Apple Is Outdated, Says Chinese Conglomerate LeEco CEO (cnbc.com)
An anonymous reader shares an article on CNBC: Apple is "outdated" and losing momentum in China, billionaire entrepreneur Jia Yueting told CNBC in his first international television interview. "Apple only has individual apps. This was the right choice during the first generation of mobile net, when CPUs [central processing units] and the mobile network speeds were not fast enough," Jia said. "However now we're moving into the next era of mobile internet, these problems no longer exist. Moreover, having separate apps just means great obstacles in the user experience. We hope to break down these obstacles. One of the most important reasons [for slowing sales] is that Apple's innovation has become extremely slow," he said. "For example, a month ago Apple launched the iPhone SE. From an industry insider's perspective, this is a product with a very low level of technology... We think this is something they just shouldn't have done. [...] The Watch hasn't cut it. And they're looking at content on the services side, on the iTunes side. We'll see how that works out. But definitely they need something to drive the next leg of growth." In some other Apple news, the company is expected to announce its first quarterly year-over-year revenue decline since 2003 later today.
Apple has many businesses still growing - if you thought of any one product Apple makes a business, it would generally be growing more than most companies around.
The AppleWatch for example, was estimated to have sold more than twice the units of the first iPhone - and sales in the first twelve months brought in $1.5 billion more than Rolex.
Apple's music and video sales are constantly growing. Apple Mac sales still see a healthy growth every quarter. Apple's services growth is greater than Google at this point, and because services are tied to hardware which Apple has so much of in the field, there's no reason to think service growth will slow.
Even the iPhone is still growing more than not.
Sometimes what the "law of large numbers" means is that if you are large enough, you win.
"There is more worth loving than we have strength to love." - Brian Jay Stanley
It's simple - he wants to...
1) make a super-wrapper app of sorts where individual apps become mere features within his wrapper.
2) get a lot of attention by yapping about how the industry leader is "outdated" and that his naked money-grab is actually the new-shiny.
3) sell API access to his wrapper.
4) sucker some phone maker/carrier/etc into using his wrapper exclusively.
5) ???
6) Profit!
Of course, no mention is made as to what happens when his baby gets a security vuln , crashes (taking everything else with it), or otherwise isn't regularly updated by the carrier or maker (because seriously, outside of a few corner cases involving flagship phones, when was the last time a carrier or maker ever bothered posting/pushing updates to an Android device?)
Quo usque tandem abutere, Nimbus, patientia nostra?
The funny thing is I am getting used to hearing this special kind of rambling. It's an epidemic in dealing with nearly every IT or really any engineering resource in Southeast Asia, especially certain parts of China, all of India, and others. It appears to stem from two intellectual deficiencies. The first is big picture thinking. I've met plenty of engineers who were one trick ponies and couldn't even see how their expertise in X could be applied to Y, much less understood how their knowledge fit in the tapestry of technical architecture. The second is the need to fill time / space with words when they have nothing useful. A huge list of banal generalities spew out, either positive or negative based on what they think the audience wants to hear.

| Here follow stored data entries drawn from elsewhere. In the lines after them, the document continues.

Lemma wr_fm_ok j : 0 <= j < max_num_files c ->
  fm_words (wr_fm j) /\ its_mblock_validate_file_meta c (wr_fm j) = PSA_SUCCESS.
Proof using All.
  intros Hj. pose proof wr_bounds as HBd. destruct (Z.eq_dec j n) as [->|Hjn].
  - rewrite wr_fm_n. split; [apply (wr_words HF)|].
    pose proof (wr_lb HF) as Hl. pose proof (wr_cur HF). pose proof (wr_max HF).
    apply (validate_file_meta_iff wf); [apply (wr_words HF)|].
    split; [lia|]. intros _. split; [done|]. split; [done|]. split; [|lia].
    intros E0. rewrite (data_start_eq c wf U0 a sd0 HB Ha lb Hl), E0 in HBd. simpl in HBd. lia.
  - destruct (wr_fm_other j Hjn) as (E1 & E2 & E3 & E4 & E5 & E6).
    destruct (body_fm c U0 a sd0 HB j Hj) as [Hw Hv]. destruct (Hfl j Hj) as [Hfr _].
    assert (Hw' : fm_words (wr_fm j)).
    { unfold fm_words in *. rewrite E1, E2, E3, E4, E5, E6. tauto. }
    split; [done|]. apply (validate_file_meta_iff wf); [done|].
    apply (validate_file_meta_iff wf) in Hv; [|done]. rewrite E1, E2, E3, E4, wr_in_use; done.
Qed.

Lemma wr_free j : 0 <= j < max_num_files c -> ~ in_use (wr_fm j) -> flags (wr_fm j) = 0.
Proof using All.
  intros Hj. destruct (Z.eq_dec j n) as [->|Hjn].
  - rewrite wr_fm_n. intros Hu. by destruct (Hu (wr_use HF)).
  - destruct (wr_fm_other j Hjn) as (_ & _ & _ & _ & _ & ->). rewrite wr_in_use by done.
    by apply Hfl.
Qed.

Lemma wr_free_size : 0 <= fr /\ ds + fr <= block_size c.
Proof using All. pose proof wr_bounds. lia. Qed.

Lemma wr_tiles l : 0 <= l < nact c -> exists js,
  NoDup js /\
  (forall j, j ∈ js <-> 0 <= j < max_num_files c /\ in_use (wr_fm j) /\ lblock (wr_fm j) = l) /\
  tiles wr_fm (data_start (b l)) js
    (block_size c - (if l =? lb then fr else free_size (b l))).
Proof using All.
  intros Hl. destruct (body_tiles c U0 a sd0 HB l Hl) as (js & Hnd & Hin & Ht).
  assert (Hoth : forall j, j <> n -> (in_use (wr_fm j) /\ lblock (wr_fm j) = l <->
    in_use (f j) /\ lblock (f j) = l)).
  { intros j Hj. rewrite wr_in_use by done. by destruct (wr_fm_other j Hj) as (-> & _). }
  assert (Hsame : forall js', (forall j, j ∈ js' -> data_idx (wr_fm j) = data_idx (f j) /\
    max_size (wr_fm j) = max_size (f j)) -> forall q q', tiles f q js' q' -> tiles wr_fm q js' q').
  { intros js' Hj q q' Htl. induction Htl as [q|q j js' q' Hd Htl IH]; constructor.
    - rewrite (proj1 (Hj j ltac:(set_solver))). done.
    - rewrite (proj2 (Hj j ltac:(set_solver))). apply IH. set_solver. }
  assert (Hoj : forall j, j <> n -> data_idx (wr_fm j) = data_idx (f j) /\
    max_size (wr_fm j) = max_size (f j)).
  { intros j Hj. by destruct (wr_fm_other j Hj) as (_ & ? & _ & ? & _). }
  pose proof (wr_use HF) as HFu.
  destruct Hlay as [(Hu & E1 & E2 & E3 & ->)|(Hu & E1 & E2 & E3)].
  - exists js. split; [done|]. split.
    + intros j. rewrite Hin. destruct (Z.eq_dec j n) as [->|Hjn]; [|by rewrite Hoth].
      rewrite wr_fm_n. rewrite E1. tauto.
    + replace (if l =? lb then free_size (b lb) else free_size (b l)) with (free_size (b l)).
      2:{ destruct (Z.eqb_spec l lb) as [->|]; done. }
      apply Hsame; [|done]. intros j _. destruct (Z.eq_dec j n) as [->|Hjn]; [|by apply Hoj].
      by rewrite wr_fm_n.
  - assert (Hnjs : n ∉ js) by (intros Hx; apply Hin in Hx; tauto).
    assert (Hne' : forall j, j ∈ js -> j <> n) by (intros j Hj ->; done).
    destruct (Z.eqb_spec l lb) as [->|Hlb].
    + exists (js ++ [n]). split; [|split].
      * apply NoDup_app. split; [done|]. split; [set_solver|]. apply NoDup_singleton.
      * intros j. rewrite elem_of_app, list_elem_of_singleton, Hin.
        destruct (Z.eq_dec j n) as [->|Hjn]; [|rewrite Hoth by done; tauto].
        rewrite wr_fm_n. tauto.
      * apply tiles_app. exists e. split; [apply Hsame; [|done]; intros j Hj; apply Hoj; auto|].
        constructor; rewrite wr_fm_n; [done|]. rewrite E2.
        replace (block_size c - (free_size (b lb) - m)) with (e + m) by lia. constructor.
    + exists js. split; [done|]. split.
      * intros j. rewrite Hin. destruct (Z.eq_dec j n) as [->|Hjn]; [|by rewrite Hoth].
        rewrite wr_fm_n. split; [tauto|]. intros (_ & _ & ?). congruence.
      * apply Hsame; [|done]. intros j Hj. apply Hoj. auto.
Qed.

The outsourcing movement has a couple more decades of rubber band-like hysteresis. Most companies that send technical services out to Chennai or Bangalore save their short term cash for 2-4 years, pay the CEO and CIO their bonuses, and then bring them back to the US as soon as they can get out of the contracts they've signed.
Actually in Asia its very common to have a single super app rather than a dozen. One app will be your messaging, shopping, mobile pay, taxi hailer, etc. THey go in for all-in-one over there. So far the US and EU haven't followed suit.
I still have more fans than freaks. WTF is wrong with you people?